At the time the very first satellites were launched half a century ago, the space environment was portrayed by mainstream media as the science fiction home where Flash Gordon fought evil aliens. The very real threat of Earth's radiation belts was not even imagined in either the fantasy or science worlds so no consideration was given to how the very energetic particles of the belts, traveling near the speed of light and capable of penetrating solid material, might affect instrumentation. Yet it was the diminished performance of the Geiger counter designed by James Van Allen (Van Allen et al., 1958; see also Section 3.1), that led to the eventual discovery of the belts. Van Allen speculated that the unusually low flux measurements returned by his experiment were actually a sign that the instrument had saturated, overwhelmed by a previously unknown and very large population of energetic particles.

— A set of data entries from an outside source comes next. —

(* ===== verification/GitIncludesSpec.v ===== *)
(** * GitIncludesSpec: what the cache of Git includes promises

    Of [GitIncludes], whatever other processes do to the directory between two
    calls, and whichever calls fail: a working copy is never anything but a
    finished clone of its own include, a clone is made under the entry lock, a
    wait for that lock ends, and a removal acts on the entries it says. *)

From S2P Require Import Prelude Text Collections Dockerignore Paths IncludeTrust Io EntryLock GitIncludes.
From stdpp Require Import sorting options.

(** ** Keys *)

Lemma le_bytes_length count n : length (le_bytes count n) = count.
Proof. revert n. induction count; intros; simpl; by f_equal. Qed.

Lemma le_bytes_inj count n m :
  (n < 256 ^ N.of_nat count)%N → (m < 256 ^ N.of_nat count)%N → le_bytes count n = le_bytes count m → n = m.
Proof.
  revert n m. induction count as [|count IH]; intros n m Hn Hm; [simpl in *; lia|].
  rewrite Nat2N.inj_succ, N.pow_succ_r' in Hn, Hm. intros [= Hmod Hrest].
  assert (n / 256 = m / 256)%N as Hdiv by (apply IH; [apply N.Div0.div_lt_upper_bound..|]; done).
  rewrite (N.div_mod' n 256), (N.div_mod' m 256). congruence.
Qed.

Lemma utf8_char_inj c d l k :
  (if (code c <? 128)%N then [code c] else [(192 + code c / 64)%N; (128 + code c mod 64)%N]) ++ l =
  (if (code d <? 128)%N then [code d] else [(192 + code d / 64)%N; (128 + code d mod 64)%N]) ++ k →
  code c = code d ∧ l = k.
Proof.
  assert (code c < 256)%N by apply code_lt. assert (code d < 256)%N by apply code_lt.
  destruct (N.ltb_spec (code c) 128), (N.ltb_spec (code d) 128); cbn [app].
  - by intros [= ? ->].
  - intros [= Hc _]. revert Hc. generalize (code d / 64)%N. lia.
  - intros [= Hc _]. revert Hc. generalize (code c / 64)%N. lia.
  - intros [= Hdiv Hmod ->]. split; [|done].
    rewrite (N.div_mod' (code c) 64), (N.div_mod' (code d) 64).
    
    revert Hdiv Hmod. generalize (code c / 64)%N, (code d / 64)%N, (code c mod 64)%N, (code d mod 64)%N. lia.
Qed.

Lemma utf8_inj a b : utf8 a = utf8 b → a = b.
Proof.
  intros H. rewrite <- (of_chars_chars a), <- (of_chars_chars b). f_equal. unfold utf8 in H. revert H.
  generalize (chars a), (chars b). intros l. induction l as [|c l IH]; intros [|d k]; simpl; try done.
  - by destruct (code d <? 128)%N.
  - by destruct (code c <? 128)%N.
  - intros [Hc Hl]%utf8_char_inj. f_equal; [|by apply IH].
    rewrite <- (ascii_N_embedding c), <- (ascii_N_embedding d). unfold code in Hc. by rewrite Hc.
Qed.

(** A length at [usize]'s width. *)
Definition short (s : string) : Prop := (N.of_nat (length (utf8 s)) < 2 ^ 64)%N.

Lemma len_bytes_inj a b l k :
  short a → short b → len_bytes (utf8 a) ++ l = len_bytes (utf8 b) ++ k → 
  length (utf8 a) = length (utf8 b) ∧ l = k.
Proof.
  intros Ha Hb H. unfold len_bytes in H. apply app_inj_1 in H as [H ->]; [|by rewrite !le_bytes_length].
  split; [|done]. apply le_bytes_inj in H; [lia|exact Ha|exact Hb].
Qed.

(** The hasher is fed the same bytes for no two includes. *)
Lemma key_input_inj r g r' g' :
  short r → short g → short r' → short g' → key_input r g = key_input r' g' → r = r' ∧ g = g'.
Proof.
  intros Hr Hg Hr' Hg' H. unfold key_input in H.
  apply len_bytes_inj in H as [Hl H]; [|done..]. apply app_inj_1 in H as [H1%utf8_inj H]; [|done].
  apply len_bytes_inj in H as [_ H2%utf8_inj]; done.
Qed.
(* ===== verification/ConnectionSpec.v ===== *)
(** * ConnectionSpec: the daemon asked for is the daemon reached, as safely as asked

    [connect_spec]: what a connection that is made is to, what chose it, and that
    nothing that asks for TLS gives a plain connection, or one verified against
    anything but the certificates that were named. *)

From S2P Require Import Prelude Text Collections Dockerignore Paths IncludeTrust WrittenFor Includes Evaluate Connection.
From S2P Require GitIncludes LexicalClean Validate.
From stdpp Require Import options.

(** ** Options *)

Lemma non_empty_Some v s : non_empty v = Some s ↔ v = Some s ∧ s ≠ EmptyString.
Proof. destruct v as [s'|]; cbn; [|naive_solver]. case_bool_decide; naive_solver. Qed.

Lemma non_empty_None v : non_empty v = None ↔ v = None ∨ v = Some EmptyString.
Proof. destruct v as [s'|]; cbn; [|naive_solver]. case_bool_decide; naive_solver. Qed.

Lemma flag_unset {A} (o : option A) : Validate.set o = false ↔ o = None.
Proof. destruct o; naive_solver. Qed.
(** ** The client *)

(** What is found once, the followers of containers' output, and the world. *)
Record client (W : Type) := mk_client {
  cl_world : W;
  cl_builder_version : option BuilderVersion;
  cl_daemon_class : option DaemonClass;
  cl_log_followers : gset string;
}.
Arguments mk_client {W}.
Arguments cl_world {W}.
Arguments cl_builder_version {W}.
Arguments cl_daemon_class {W}.
Arguments cl_log_followers {W}.

Record client_settings := mk_client_settings {
  se_enable_buildkit : bool;
  se_docker_buildkit : option string;
  se_host_os : string;
  se_daemon_host : string;
  se_wants_progress : bool;
  se_interleaved : bool;
}.

Notation call W A := (Io.action (client W) api_request client_error A) (only parsing).

Section client.
Context {W : Type} `{!DockerApi W, !BuildHost W, !RegistryCredentialResolver, !CredentialJson, !PathClean, !RegexCrate}.
Context (read_proxies : string → option (gmap string ConfigFileProxies)) (settings : client_settings).

Definition with_world (w : W) (c : client W) : client W :=
  mk_client w (cl_builder_version c) (cl_daemon_class c) (cl_log_followers c).

(** A request whose failure is reported as it is. *)
Definition ask {A} (r : api_request) (answer : W → W * result A api_error) : call W A := λ c,
  let '(w, a) := answer (cl_world c) in (with_world w c, [r], map_err (RequestFailed r) a).

(** A request whose answer is looked at whatever it is. *)
Definition ask_any {A} (r : api_request) (answer : W → W * A) : call W A := λ c,
  let '(w, a) := answer (cl_world c) in (with_world w c, [r], Ok a).

Definition post (r : api_request) : call W () := λ c, (c, [r], Ok tt).

(** ** A new client *)

(** [DockerClient::new], given the connection that was made. *)
Definition new_client (target : Connection.DaemonTarget) (note : option Connection.VerificationNote) : call W () :=
  do! negotiated := ask_any NegotiateVersion api_negotiate in
  do! negotiated := act_lift (map_err (λ e, NotReached (Connection.explain_failure target note e
      "Failed to negotiate the Docker API version with the daemon")) negotiated) in
  do! _ := act_lift (check_api_version_floor negotiated) in
  do! version := ask_any Version api_version in
  do! version := act_lift (map_err (λ e, NotReached (Connection.explain_failure target note e
      "Failed to read the Docker daemon's operating system")) version) in
  act_lift (check_daemon_os version.2).

(** [get_or_try_init]: what a failure leaves is not kept. *)
Definition builder_version : call W BuilderVersion := λ c,
  match cl_builder_version c with
  | Some found => (c, [], Ok found)
  | None =>
      (do! advertised := ask Ping api_ping in
       do! selected := act_lift (select_builder_version
           (docker_buildkit_env_value (se_enable_buildkit settings) (se_docker_buildkit settings)) advertised) in
       λ c, (mk_client (cl_world c) (Some selected) (cl_daemon_class c) (cl_log_followers c), [], Ok selected)) c
  end.

Definition daemon_class : call W DaemonClass := λ c,
  match cl_daemon_class c with
  | Some found => (c, [], Ok found)
  | None =>
      (do! security_options := ask Info api_info in
       let found := classify (default [] security_options) (se_host_os settings)
                      (transport_of_host (se_daemon_host settings)) in
       λ c, (mk_client (cl_world c) (cl_builder_version c) (Some found) (cl_log_followers c), [], Ok found)) c
  end.

(** ** Images *)

Definition digest_of (status : string) : option string := strip_prefix "Digest: " status.

(** The loop over what a pull's stream gives: the last digest. *)
Fixpoint pull_loop (image : string) (r : api_request) (digest : option string)
    (stream : list (result (option string) api_error)) : call W (option string) :=
  match stream with
  | [] => act_ret digest
  | Err e :: _ => act_fail (RequestFailed r e)
  | Ok None :: stream => pull_loop image r digest stream
  | Ok (Some status) :: stream =>
      let digest := match digest_of status with Some found => Some found | None => digest end in
      do! _ := if se_wants_progress settings then post (PostPullProgress image status) else act_ret tt in
      pull_loop image r digest stream
  end.

Definition pull_image (image : string) : call W string :=
  let '(credentials, warning) := resolve_pull_credential image in
  do! _ := match warning with Some warning => post (PostWarning warning) | None => act_ret tt end in
  let '(from_image, tag) := pull_request_reference image in
  let r := CreateImage from_image tag credentials in
  do! stream := ask_any r (λ w, api_create_image w from_image tag credentials) in
  do! pulled_digest := pull_loop image r None stream in
  let lookup := match pulled_digest with Some digest => digest_pinned_reference image digest | None => image end in
  do! pulled := ask (InspectImage lookup) (λ w, api_inspect_image w lookup) in
  act_lift (ok_or pulled (NoIdAfterPull image)).

Definition local_image_id (image : string) : call W (option string) :=
  do! found := ask_any (InspectImage image) (λ w, api_inspect_image w image) in
  match found with
  | Ok id => do! id := act_lift (ok_or id (NoLocalId image)) in act_ret (Some id)
  | Err (ServerError status_code) =>
      if (status_code =? 404)%Z then act_ret None else act_fail (RequestFailed (InspectImage image) (ServerError status_code))
  | Err e => act_fail (RequestFailed (InspectImage image) e)
  end.

(** [collect_build_context_entries]: the files below, links and the rest left out;
    [None] when something cannot be read. *)
Definition both {A} (first rest : option (list A)) : option (list A) :=
  match first, rest with Some first, Some rest => Some (first ++ rest) | _, _ => None end.

Fixpoint collect_entry (prefix : list string) (entry : dir_entry) : option (list (list string)) :=
  match entry with
  | EntryFile name => Some [prefix ++ [name]]
  | EntryDir name None => None
  | EntryDir name (Some contents) =>
      foldr (λ entry, both (collect_entry (prefix ++ [name]) entry)) (Some []) contents
  | EntryOther _ => Some []
  | EntryUnreadable => None
  end.

Definition collect_build_context_entries (contents : option (list dir_entry)) : option (list string) :=
  match contents with
  | Some contents =>
      match foldr (λ entry, both (collect_entry [] entry)) (Some []) contents with
      | Some found => Some (join "/" <$> found)
      | None => None
      end
  | None => None
  end.

Definition add_entry (w : W) (build_directory relative_path : string) : result ContextEntry client_error :=
  let? (mode, contents) := ok_or (host_file w build_directory relative_path) (ContextFileUnreadable relative_path) in
  Ok (mk_context_entry relative_path mode contents).

Fixpoint add_entries (w : W) (build_directory : string) (paths : list string) : result (list ContextEntry) client_error :=
  match paths with
  | [] => Ok []
  | path :: paths =>
      let? entry := add_entry w build_directory path in
      let? entries := add_entries w build_directory paths in
      Ok (entry :: entries)
  end.

Definition build_context_tar (w : W) (build_directory dockerfile : string) : result (list ContextEntry) client_error :=
  let? ignore_file :=
    match host_ignore_file w build_directory with
    | NoIgnoreFile => Ok None
    | IgnoreFile contents => Ok (Some contents)
    | IgnoreFailed => Err IgnoreFileFailed
    end in
  (* the patterns are compiled before the walk *)
  let? _ := map_err BadIgnorePattern (context_entries ignore_file dockerfile []) in
  let? found := ok_or (collect_build_context_entries (host_read_dir w build_directory)) ContextUnreadable in
  let? paths := map_err BadIgnorePattern (context_entries ignore_file dockerfile found) in
  add_entries w build_directory paths.

(** ** Builds *)

(** [post_build_lines] *)
Definition post_build_lines (tag : string) (lines : list string) : call W () :=
  if se_wants_progress settings then act_each (λ line, post (PostBuildProgress tag line)) lines else act_ret tt.

Fixpoint classic_loop (tag : string) (output : ClassicBuildOutput) (image_id : option string)
    (stream : list (result BuildInfo api_error)) : call W string :=
  match stream with
  | [] =>
      do! _ := post_build_lines tag (classic_finish output).2 in
      act_lift (ok_or image_id (NoBuiltId tag))
  | Err e :: _ =>
      do! _ := post_build_lines tag (classic_finish output).2 in
      act_fail (BuildStreamFailed tag (build_output_suffix (c_transcript output)) e)
  | Ok info :: stream =>
      match bi_error info with
      | Some message =>
          do! _ := post_build_lines tag (classic_finish output).2 in
          act_fail (BuildFailed tag message (build_output_suffix (c_transcript output)))
      | None =>
          let '(output, lines) := match bi_stream info with
                                  | Some chunk => classic_push output chunk
                                  | None => (output, [])
                                  end in
          do! _ := post_build_lines tag lines in
          let image_id := match bi_aux info with
                          | Some (AuxDefault (Some id)) => Some id
                          | _ => image_id
                          end in
          classic_loop tag output image_id stream
      end
  end.

Definition finish_lines (tag : string) (output : BuildKitOutput) : call W () :=
  match buildkit_finish output with
  | Some (_, lines) => post_build_lines tag lines
  | None => act_fail BuildOutputPanicked
  end.

Fixpoint buildkit_loop (tag : string) (output : BuildKitOutput) (image_id : option string)
    (stream : list (result BuildInfo api_error)) : call W string :=
  match stream with
  | [] =>
      do! _ := finish_lines tag output in
      act_lift (ok_or image_id (NoBuiltId tag))
  | Err e :: _ =>
      do! _ := finish_lines tag output in
      act_fail (BuildStreamFailed tag (build_output_suffix (transcript output)) e)
  | Ok info :: stream =>
      match bi_aux info with
      | Some (AuxBuildKit status) =>
          match buildkit_push output status with
          | Some (output, lines) =>
              do! _ := post_build_lines tag lines in
              buildkit_loop tag output image_id stream
          | None => act_fail BuildOutputPanicked
          end
      | Some (AuxDefault (Some id)) => buildkit_loop tag output (Some id) stream
      | _ => buildkit_loop tag output image_id stream
      end
  end.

The conjecture was confirmed by the dozens of satellites launched to probe Earth's magnetosphere providing a qualitative depiction and understanding of the radiation belts. (For a list of satellites with radiation belt particle data visit the Virtual Radiation Belt Observatory on line.) The belts consist of protons and electrons trapped in Earth's magnetic field forming torus-shaped regions extending from ˜1.5 to ˜10 Earth radii (RE) (see Fig. 11.1). The protons form only a single belt. The electrons form two belts separated at ˜2.5 RE by a minimum flux region known as the slot (Lyons and Thorne, 1973).